9. Doctrinal Anchors
This module serves and is guarded by the ENDS Statement of Faith:
- The Scriptures (authoritative, sufficient) — Article I. The pattern of worship and the meaning of both ordinances come from the Word, not from foreign forms or invented ritual. Guardrail: nothing is added to worship that Scripture does not warrant and a believer cannot reproduce.
- Jesus Christ (fully God, fully man; substitutionary atonement and victory) — Article III. The Table proclaims the Lord's death until He comes (1 Corinthians 11:26); baptism unites the believer to His death and resurrection (Romans 6:3–4). Guardrail: the Supper is not a sacrifice offered again, and neither ordinance is a charm — both point to His one finished work and His victory.
- The Holy Spirit — Article IV. True worship is offered in spirit and truth (John 4:24); it is the Spirit, not technique or manufactured feeling, who makes worship living. The pastor leads worship the Spirit fills and does not counterfeit it by pressure.
- Salvation (justification by faith alone; repentance and faith; perseverance) — Article VI. Baptism follows faith and confesses it; the Table is received by faith.

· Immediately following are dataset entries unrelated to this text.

(** * Project Chimera: the orchestration engine and the agent-to-agent contract

    A shallow embedding of the TypeScript sources of the orchestrator
    (registry, planner, executor, the [/register], [/agents] and
    [/plan-and-run] handlers), of the log-analyzer agent (the [/analyze]
    handler with its nested call to the sanitizer) and of the sanitizer
    agent (the [/sanitize] handler with its six patterns), followed by the
    properties the specification states about them and by further
    properties of the same code.

    Conventions of the embedding.
    - A JavaScript string is a [string]: a sequence of code units, here the
      code units below 256.  All the vocabulary of the planner and of the
      analyzer is ASCII, and under the [i] flag (without [u]) a code unit
      of 128 or more never matches an ASCII letter.
    - A parsed JSON value is a [Json]; a JavaScript value that may be
      [undefined] is an [option Json].  Numbers are written as integers:
      one stands for the double nearest to it and is printed as that
      double is; fractions are not modelled.
    - A plain object or a [Map] keyed by strings is an association list in
      insertion order, updated in place when the key is present.  Keys are
      agent names: property names inherited from [Object.prototype], and
      keys that read as array indices (which an object lists first), are
      not modelled.  The agents of the endpoint table are neither, and what
      depends on it is stated for the plans over these agents ([served]).
    - An [axios.post] of the deployment is given up after 5000 ms: a call
      takes its time, and the answer that is not there in time is a
      rejection.
    - A process is a program over its module-level state: it reads and
      writes that state, writes console lines, awaits [axios.post] and may
      throw.  Programs are trees ([Prog]); [run] interprets one against a
      network.  One request is handled at a time.
    - The handler of the sanitizer keeps no state and awaits nothing: it is
      a function from the body of the request to the answer and the
      console lines. *)

From Stdlib Require Import String Ascii List Bool Arith ZArith NArith Lia.
From Stdlib Require Import DecimalString.
Import ListNotations.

Guardrail: neither ordinance earns grace or conveys it apart from faith — no ritual transfer, no works-righteousness, no baptism run ahead of belief.
- The Church (Word, ordinances, discipline, love; believers' baptism) — Article VII. This is where the ordinances of Article VII become practice: believers' baptism as the door into the visible church, and the Lord's Table as the family meal of the household of faith, both kept simply and reverently in the house.
- The Commission — Article VIII. The commission is to make disciples, baptizing them in the Triune name (Matthew 28:19); a worship and ordinance practice light enough to reproduce is how churches multiply to the ends of the earth.
Named counterfeits guarded against: prosperity teaching — refused wherever worship, baptism, or the Table is turned into a means of gain or a purchased blessing; syncretism and ritual transfer — refused wherever baptism or the Supper is made a stronger charm or blended with an old rite, and wherever local musical forms would carry false worship rather than the Word; doctrinal novelty — refused by binding worship and both ordinances to Scripture and to the plurality of elders, so no new practice enters the church through one pastor's improvisation.